* [Data section]

(** X10: templates whose kinds all have no patch function are returned as
    they are, each wrapped around its own map, in order; nothing is copied
    and the heap is left as it was. *)
Theorem renderTemplates_unregistered (r : Renderer) (templates : list Resource)
    (h : heap) :
  Forall (λ t, ∃ o, h !! Map t = Some o ∧
                    renderFns r !! unstructured.GetKind o = None) templates →
  renderTemplates r templates h = (Returns (wrap <$> templates, None), h).
Proof.
  unfold renderTemplates. intros Hall.
  rewrite renderLoop_acc.
  induction Hall as [|t ts (o & Ho & Hnone) _ IH]; [done|].
  rewrite (renderLoop_cons _ _ _ _ _ _ Ho), Hnone.
  rewrite renderLoop_acc.
  destruct (renderLoop r ts [] h) as [[[out [e|]]|why] h'];
    simpl in IH |- *; try done.
  by injection IH as -> ->.
Qed.

Section Rendered.

Variable r : Renderer.
Variable Q : string → object → object → Prop.

Hypothesis registered :
  ∀ kind f, renderFns r !! kind = Some f →
            confined f ∧ neverDrops f ∧ ownOrFresh f ∧ establishes (Q kind) f.

Lemma renderLoop_rendered (templates : list Resource) :
  ∀ (uobjs out : list Unstructured) (h h' : heap),
    renderLoop r templates uobjs h = (Returns (out, None), h') →
    (length h ≤ length h')%nat ∧
    (∀ l, (l < length h)%nat → h' !! l = h !! l) ∧
    ∃ outs, out = uobjs ++ outs ∧ Forall2 (rendered r Q h h') templates outs.
Proof.
  induction templates as [|template rest IH]; intros uobjs out h h' Hrun.
  - cbn in Hrun. injection Hrun as <- <-.
    split; [done|]. split; [done|].
    exists []. split; [by rewrite app_nil_r|constructor].
  - destruct (h !! Map template) as [o|] eqn:Ho.
    2:{ destruct (renderLoop_dangling r template rest uobjs h Ho) as [why Hwhy].
        by rewrite Hwhy in Hrun. }
    rewrite (renderLoop_cons _ _ _ _ _ _ Ho) in Hrun.
    destruct (renderFns r !! unstructured.GetKind o) as [render|] eqn:Hfn.
    + destruct (registered _ _ Hfn) as (Hconf & Hdrop & Hown & Hest).
      destruct (runtime.jsonValue (VMap o)) eqn:Hjson; [|done].
      destruct (Hconf {| Map := length h |} (h ++ [o])) as [Hlen Hframe].
      assert ((h ++ [o]) !! Map {| Map := length h |} = Some o) as Hcopy.
      { simpl. rewrite lookup_app_r by done. by rewrite Nat.sub_diag. }
      assert (∀ l, (l < length h)%nat →
                   (render {| Map := length h |} (h ++ [o])).2 !! l = h !! l) as Hkeep.
      { intros l Hl. rewrite Hframe; [|simpl; lia|rewrite length_app; simpl; lia].
        by rewrite lookup_app_l. }
      rewrite length_app in Hlen. simpl in Hlen.
      destruct (render {| Map := length h |} (h ++ [o]))
        as [[[[u|] [e|]]|why] h2] eqn:Hrender; simpl in Hrun, Hlen, Hkeep; try done.
      2:{ by destruct (Hdrop _ _ _ Hrender). }
      destruct (IH _ _ _ _ Hrun) as (Hlen' & Hframe' & outs & -> & Hall).
      split; [lia|]. split.
      { intros l Hl. rewrite Hframe' by lia. by apply Hkeep. }
      exists (u :: outs). split; [by rewrite <- app_assoc|].
      constructor.
      * intros o0 Ho0. rewrite Ho in Ho0. injection Ho0 as <-. rewrite Hfn.
        destruct (Hest _ _ _ _ _ Hcopy Hrender) as (o' & Ho' & HQ).
        split; [done|]. split.
        { destruct (Hown _ _ _ _ Hrender) as [->|Hfresh]; simpl; [done|].
          rewrite length_app in Hfresh. simpl in Hfresh. lia. }
        exists o'. split; [|done].
        rewrite Hframe'; [done|]. by eapply lookup_lt_Some.
      * eapply Forall2_impl; [exact Hall|].
        intros t u' Hrend o0 Ho0.
        assert (h2 !! Map t = Some o0) as Ho2.
        { rewrite Hkeep; [done|]. by eapply lookup_lt_Some. }
        specialize (Hrend o0 Ho2).
        destruct (renderFns r !! unstructured.GetKind o0); [|done].
        destruct Hrend as (Hjson0 & Hfresh & Hrest). split; [done|]. split; [lia|done].
    + destruct (IH _ _ _ _ Hrun) as (Hlen' & Hframe' & outs & -> & Hall).
      split; [done|]. split; [done|].
      exists (wrap template :: outs). split; [by rewrite <- app_assoc|].
      constructor; [|done].
      intros o0 Ho0. rewrite Ho in Ho0. injection Ho0 as <-. rewrite Hfn.
      split; [done|]. rewrite Hframe'; [done|]. by eapply lookup_lt_Some.
Qed.

End Rendered.

(** ** What the registered patch functions make of a template *)

Lemma kinds_disjoint (kind : string) :
  kind ∈ namespaceKinds → kind ∈ labelKinds → False.
Proof.
  unfold namespaceKinds, labelKinds. rewrite !elem_of_cons, !elem_of_nil.
  intros Hns Hlabel.
  repeat (destruct Hns as [->|Hns]);
    try (repeat (destruct Hlabel as [Hlabel|Hlabel]); done); done.
Qed.

Section Patched.

Variable installerLabels : string → string → gmap string string.
Variable cr : operatorsv1.MultiClusterHub.

Lemma renderNamespace_patched (kind : string) :
  kind ∈ namespaceKinds →
  ownOrFresh (renderNamespace cr) ∧
  establishes (patched installerLabels cr kind) (renderNamespace cr).
Proof.
  intros Hkind. split.
  - intros res h h' u. destruct (h !! Map res) as [o|] eqn:Hres.
    + rewrite (renderNamespace_run _ _ _ _ Hres). intros [= <- _]. by left.
    + by destruct (renderNamespace_dangling cr _ _ Hres) as [why ->].
  - intros res h h' o u Hres. rewrite (renderNamespace_run _ _ _ _ Hres).
    intros [= <- <-]. simpl.
    exists (if UpdateNamespace o
            then unstructured.SetNamespace o (operatorsv1.Namespace cr) else o).
    split.
    + destruct (UpdateNamespace o); [|done].
      apply list_lookup_insert_eq. by eapply lookup_lt_Some.
    + split; [done|]. intros Hlabel. by destruct (kinds_disjoint _ Hkind Hlabel).
Qed.

Lemma labelling_patched (f : renderFn) (kind : string) :
  (∀ res h o, h !! Map res = Some o →
     f res h = (Returns (Some {| Object := Map res |}, None),
                <[Map res := AddInstallerLabel installerLabels o (operatorsv1.Name cr)
                               (operatorsv1.Namespace cr)]> h)) →
  (∀ res h, h !! Map res = None → ∃ why, f res h = (Crashes why, h)) →
  kind ∈ labelKinds →
  ownOrFresh f ∧ establishes (patched installerLabels cr kind) f.
Proof.
  intros Hrun Hcrash Hkind. split.
  - intros res h h' u. destruct (h !! Map res) as [o|] eqn:Hres.
    + rewrite (Hrun _ _ _ Hres). intros [= <- _]. by left.
    + by destruct (Hcrash _ _ Hres) as [why ->].
  - intros res h h' o u Hres. rewrite (Hrun _ _ _ Hres). intros [= <- <-]. simpl.
    eexists. split.
    + apply list_lookup_insert_eq. by eapply lookup_lt_Some.
    + split.
      * intros Hns. by destruct (kinds_disjoint _ Hns Hkind).
      * intros _ Hmeta k v Hk. by apply AddInstallerLabel_attached.
Qed.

* [What you will do]
Scan the lines above for the word "Hown", then copy each line that has it.

* [Answer to this problem]
    + destruct (registered _ _ Hfn) as (Hconf & Hdrop & Hown & Hest).
        { destruct (Hown _ _ _ _ Hrender) as [->|Hfresh]; simpl; [done|].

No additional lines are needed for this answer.